#### Task goal
Scan the records below for the line with "Definition tree_fs (mount" and the line with "Module Scenario.". Repeat those two lines and every line between them exactly, and nothing else.

#### Provided information
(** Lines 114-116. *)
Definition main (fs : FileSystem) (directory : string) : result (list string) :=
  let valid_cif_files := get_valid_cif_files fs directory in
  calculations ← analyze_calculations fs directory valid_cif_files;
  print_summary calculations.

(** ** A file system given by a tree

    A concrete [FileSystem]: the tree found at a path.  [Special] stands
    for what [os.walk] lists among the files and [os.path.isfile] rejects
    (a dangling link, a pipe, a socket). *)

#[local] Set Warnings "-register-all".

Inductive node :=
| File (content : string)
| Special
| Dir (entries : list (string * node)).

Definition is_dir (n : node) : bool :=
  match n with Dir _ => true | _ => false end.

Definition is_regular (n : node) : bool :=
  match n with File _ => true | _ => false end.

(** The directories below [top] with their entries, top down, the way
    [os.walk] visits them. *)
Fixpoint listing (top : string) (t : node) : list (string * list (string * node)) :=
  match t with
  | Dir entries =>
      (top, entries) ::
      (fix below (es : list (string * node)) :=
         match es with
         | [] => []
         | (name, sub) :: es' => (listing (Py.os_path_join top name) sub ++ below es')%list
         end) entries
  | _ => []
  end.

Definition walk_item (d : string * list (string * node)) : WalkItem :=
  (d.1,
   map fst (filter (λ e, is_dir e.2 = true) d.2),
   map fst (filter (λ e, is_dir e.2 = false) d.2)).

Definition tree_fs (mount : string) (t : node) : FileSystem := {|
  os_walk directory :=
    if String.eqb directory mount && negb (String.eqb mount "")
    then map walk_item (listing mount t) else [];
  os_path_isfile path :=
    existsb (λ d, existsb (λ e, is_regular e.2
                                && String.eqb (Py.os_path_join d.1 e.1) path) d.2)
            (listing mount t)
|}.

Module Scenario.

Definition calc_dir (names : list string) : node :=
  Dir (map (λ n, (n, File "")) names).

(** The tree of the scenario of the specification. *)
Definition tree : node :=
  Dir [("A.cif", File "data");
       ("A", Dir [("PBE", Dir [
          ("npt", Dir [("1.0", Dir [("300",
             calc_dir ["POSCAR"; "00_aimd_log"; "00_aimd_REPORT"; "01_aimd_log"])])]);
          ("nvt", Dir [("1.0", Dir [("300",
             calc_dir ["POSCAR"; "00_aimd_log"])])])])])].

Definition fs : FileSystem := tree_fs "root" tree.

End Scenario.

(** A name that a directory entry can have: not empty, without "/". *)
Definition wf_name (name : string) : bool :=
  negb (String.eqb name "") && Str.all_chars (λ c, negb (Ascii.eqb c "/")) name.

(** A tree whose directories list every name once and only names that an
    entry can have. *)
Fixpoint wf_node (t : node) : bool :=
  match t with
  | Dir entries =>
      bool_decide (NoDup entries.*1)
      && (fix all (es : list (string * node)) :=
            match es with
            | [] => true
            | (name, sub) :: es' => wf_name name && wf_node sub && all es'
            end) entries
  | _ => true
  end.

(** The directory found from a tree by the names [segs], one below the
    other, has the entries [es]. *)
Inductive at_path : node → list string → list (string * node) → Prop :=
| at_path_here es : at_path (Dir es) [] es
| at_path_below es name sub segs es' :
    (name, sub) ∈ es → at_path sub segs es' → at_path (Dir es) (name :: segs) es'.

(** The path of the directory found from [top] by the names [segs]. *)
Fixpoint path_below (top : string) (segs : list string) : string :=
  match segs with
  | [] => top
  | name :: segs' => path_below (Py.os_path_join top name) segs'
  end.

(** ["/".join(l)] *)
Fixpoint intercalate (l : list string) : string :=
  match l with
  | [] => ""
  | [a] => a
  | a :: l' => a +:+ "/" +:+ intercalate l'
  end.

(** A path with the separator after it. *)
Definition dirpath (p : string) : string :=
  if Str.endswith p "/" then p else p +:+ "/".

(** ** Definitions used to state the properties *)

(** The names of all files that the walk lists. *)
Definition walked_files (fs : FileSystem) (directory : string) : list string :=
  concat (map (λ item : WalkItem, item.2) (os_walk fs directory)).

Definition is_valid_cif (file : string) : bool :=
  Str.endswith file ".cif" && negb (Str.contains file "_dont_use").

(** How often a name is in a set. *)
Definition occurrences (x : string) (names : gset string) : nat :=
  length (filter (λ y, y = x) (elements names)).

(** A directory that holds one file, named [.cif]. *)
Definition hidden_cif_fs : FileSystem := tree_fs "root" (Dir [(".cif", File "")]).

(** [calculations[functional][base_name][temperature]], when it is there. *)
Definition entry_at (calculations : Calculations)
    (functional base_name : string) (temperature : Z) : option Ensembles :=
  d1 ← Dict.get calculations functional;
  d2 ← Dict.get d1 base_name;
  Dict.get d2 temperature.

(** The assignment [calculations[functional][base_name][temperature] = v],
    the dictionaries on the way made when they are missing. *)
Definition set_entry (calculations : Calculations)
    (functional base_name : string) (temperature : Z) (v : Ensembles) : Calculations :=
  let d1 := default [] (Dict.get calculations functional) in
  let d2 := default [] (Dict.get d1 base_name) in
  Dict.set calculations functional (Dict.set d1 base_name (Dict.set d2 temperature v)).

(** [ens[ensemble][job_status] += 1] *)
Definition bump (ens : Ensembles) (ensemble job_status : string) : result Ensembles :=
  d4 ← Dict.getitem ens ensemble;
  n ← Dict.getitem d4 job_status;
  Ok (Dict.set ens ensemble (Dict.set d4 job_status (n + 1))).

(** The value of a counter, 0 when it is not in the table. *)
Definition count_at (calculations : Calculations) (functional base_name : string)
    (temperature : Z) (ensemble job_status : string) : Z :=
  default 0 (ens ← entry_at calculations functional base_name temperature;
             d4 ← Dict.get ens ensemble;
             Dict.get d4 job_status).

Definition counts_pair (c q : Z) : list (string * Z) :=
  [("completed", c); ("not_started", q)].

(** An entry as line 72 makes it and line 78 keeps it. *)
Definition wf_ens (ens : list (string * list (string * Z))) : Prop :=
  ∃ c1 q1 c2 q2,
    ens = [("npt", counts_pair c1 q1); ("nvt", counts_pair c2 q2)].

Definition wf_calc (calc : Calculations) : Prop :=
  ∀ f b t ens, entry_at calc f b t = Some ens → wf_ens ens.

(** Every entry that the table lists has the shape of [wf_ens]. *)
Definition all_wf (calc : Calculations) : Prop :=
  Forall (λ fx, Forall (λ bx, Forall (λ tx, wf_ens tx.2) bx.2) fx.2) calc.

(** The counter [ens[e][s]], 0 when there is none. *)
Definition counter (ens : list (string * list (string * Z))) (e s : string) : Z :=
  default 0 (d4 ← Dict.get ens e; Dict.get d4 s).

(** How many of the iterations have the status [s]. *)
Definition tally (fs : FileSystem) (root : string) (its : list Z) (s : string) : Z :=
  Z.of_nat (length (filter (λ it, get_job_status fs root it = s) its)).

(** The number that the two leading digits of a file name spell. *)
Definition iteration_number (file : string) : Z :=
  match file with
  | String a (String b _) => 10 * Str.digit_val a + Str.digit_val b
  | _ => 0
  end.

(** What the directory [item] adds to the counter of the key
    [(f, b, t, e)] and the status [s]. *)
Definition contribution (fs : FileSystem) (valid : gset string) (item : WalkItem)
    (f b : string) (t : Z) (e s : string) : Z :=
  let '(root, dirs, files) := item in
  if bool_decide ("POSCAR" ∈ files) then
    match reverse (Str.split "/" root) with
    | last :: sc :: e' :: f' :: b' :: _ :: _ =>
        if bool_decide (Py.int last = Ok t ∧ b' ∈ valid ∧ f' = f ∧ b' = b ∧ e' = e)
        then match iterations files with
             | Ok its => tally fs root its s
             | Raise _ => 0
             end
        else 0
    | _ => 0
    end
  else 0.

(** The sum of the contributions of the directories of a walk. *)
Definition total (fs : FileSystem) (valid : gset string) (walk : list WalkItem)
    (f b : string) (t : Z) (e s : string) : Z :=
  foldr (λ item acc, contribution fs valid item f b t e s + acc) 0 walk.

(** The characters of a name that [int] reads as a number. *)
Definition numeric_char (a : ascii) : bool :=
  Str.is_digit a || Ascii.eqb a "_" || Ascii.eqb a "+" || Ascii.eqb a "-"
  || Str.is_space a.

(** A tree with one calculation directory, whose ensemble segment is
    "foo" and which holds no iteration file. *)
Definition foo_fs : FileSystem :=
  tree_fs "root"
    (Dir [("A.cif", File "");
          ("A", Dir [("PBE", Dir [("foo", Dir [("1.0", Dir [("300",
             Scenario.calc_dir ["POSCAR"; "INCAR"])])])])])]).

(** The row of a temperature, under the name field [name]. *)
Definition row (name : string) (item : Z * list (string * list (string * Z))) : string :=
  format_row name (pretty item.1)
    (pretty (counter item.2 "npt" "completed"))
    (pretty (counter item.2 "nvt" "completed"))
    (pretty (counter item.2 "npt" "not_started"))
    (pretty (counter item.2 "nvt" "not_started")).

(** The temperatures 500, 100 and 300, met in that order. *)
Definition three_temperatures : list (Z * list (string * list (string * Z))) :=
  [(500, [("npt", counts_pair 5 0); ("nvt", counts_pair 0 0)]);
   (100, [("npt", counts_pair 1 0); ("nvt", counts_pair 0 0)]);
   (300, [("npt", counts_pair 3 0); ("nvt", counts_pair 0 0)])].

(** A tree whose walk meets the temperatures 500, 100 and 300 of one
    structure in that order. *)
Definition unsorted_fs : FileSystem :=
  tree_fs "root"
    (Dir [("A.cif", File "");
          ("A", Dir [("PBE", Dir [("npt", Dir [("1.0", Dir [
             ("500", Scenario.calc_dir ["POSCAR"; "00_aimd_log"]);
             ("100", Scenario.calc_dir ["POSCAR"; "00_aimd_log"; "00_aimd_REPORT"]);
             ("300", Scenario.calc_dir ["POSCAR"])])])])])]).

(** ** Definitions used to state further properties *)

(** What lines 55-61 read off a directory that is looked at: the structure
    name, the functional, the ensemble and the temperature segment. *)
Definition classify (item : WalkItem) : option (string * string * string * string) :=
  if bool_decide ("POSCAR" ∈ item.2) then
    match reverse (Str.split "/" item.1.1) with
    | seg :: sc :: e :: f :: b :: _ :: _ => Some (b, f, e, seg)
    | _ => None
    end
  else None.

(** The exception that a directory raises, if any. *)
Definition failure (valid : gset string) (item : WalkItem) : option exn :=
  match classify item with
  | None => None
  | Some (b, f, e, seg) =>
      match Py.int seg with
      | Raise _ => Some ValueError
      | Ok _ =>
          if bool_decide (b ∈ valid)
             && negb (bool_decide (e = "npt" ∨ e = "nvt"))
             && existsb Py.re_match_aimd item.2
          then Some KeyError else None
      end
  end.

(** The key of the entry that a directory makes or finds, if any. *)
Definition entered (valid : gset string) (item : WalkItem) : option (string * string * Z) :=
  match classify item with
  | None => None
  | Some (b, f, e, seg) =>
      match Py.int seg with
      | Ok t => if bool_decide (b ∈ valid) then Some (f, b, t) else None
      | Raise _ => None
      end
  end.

#### Solution to the problem
Definition tree_fs (mount : string) (t : node) : FileSystem := {|
  os_walk directory :=
    if String.eqb directory mount && negb (String.eqb mount "")
    then map walk_item (listing mount t) else [];
  os_path_isfile path :=
    existsb (λ d, existsb (λ e, is_regular e.2
                                && String.eqb (Py.os_path_join d.1 e.1) path) d.2)
            (listing mount t)
|}.

Module Scenario.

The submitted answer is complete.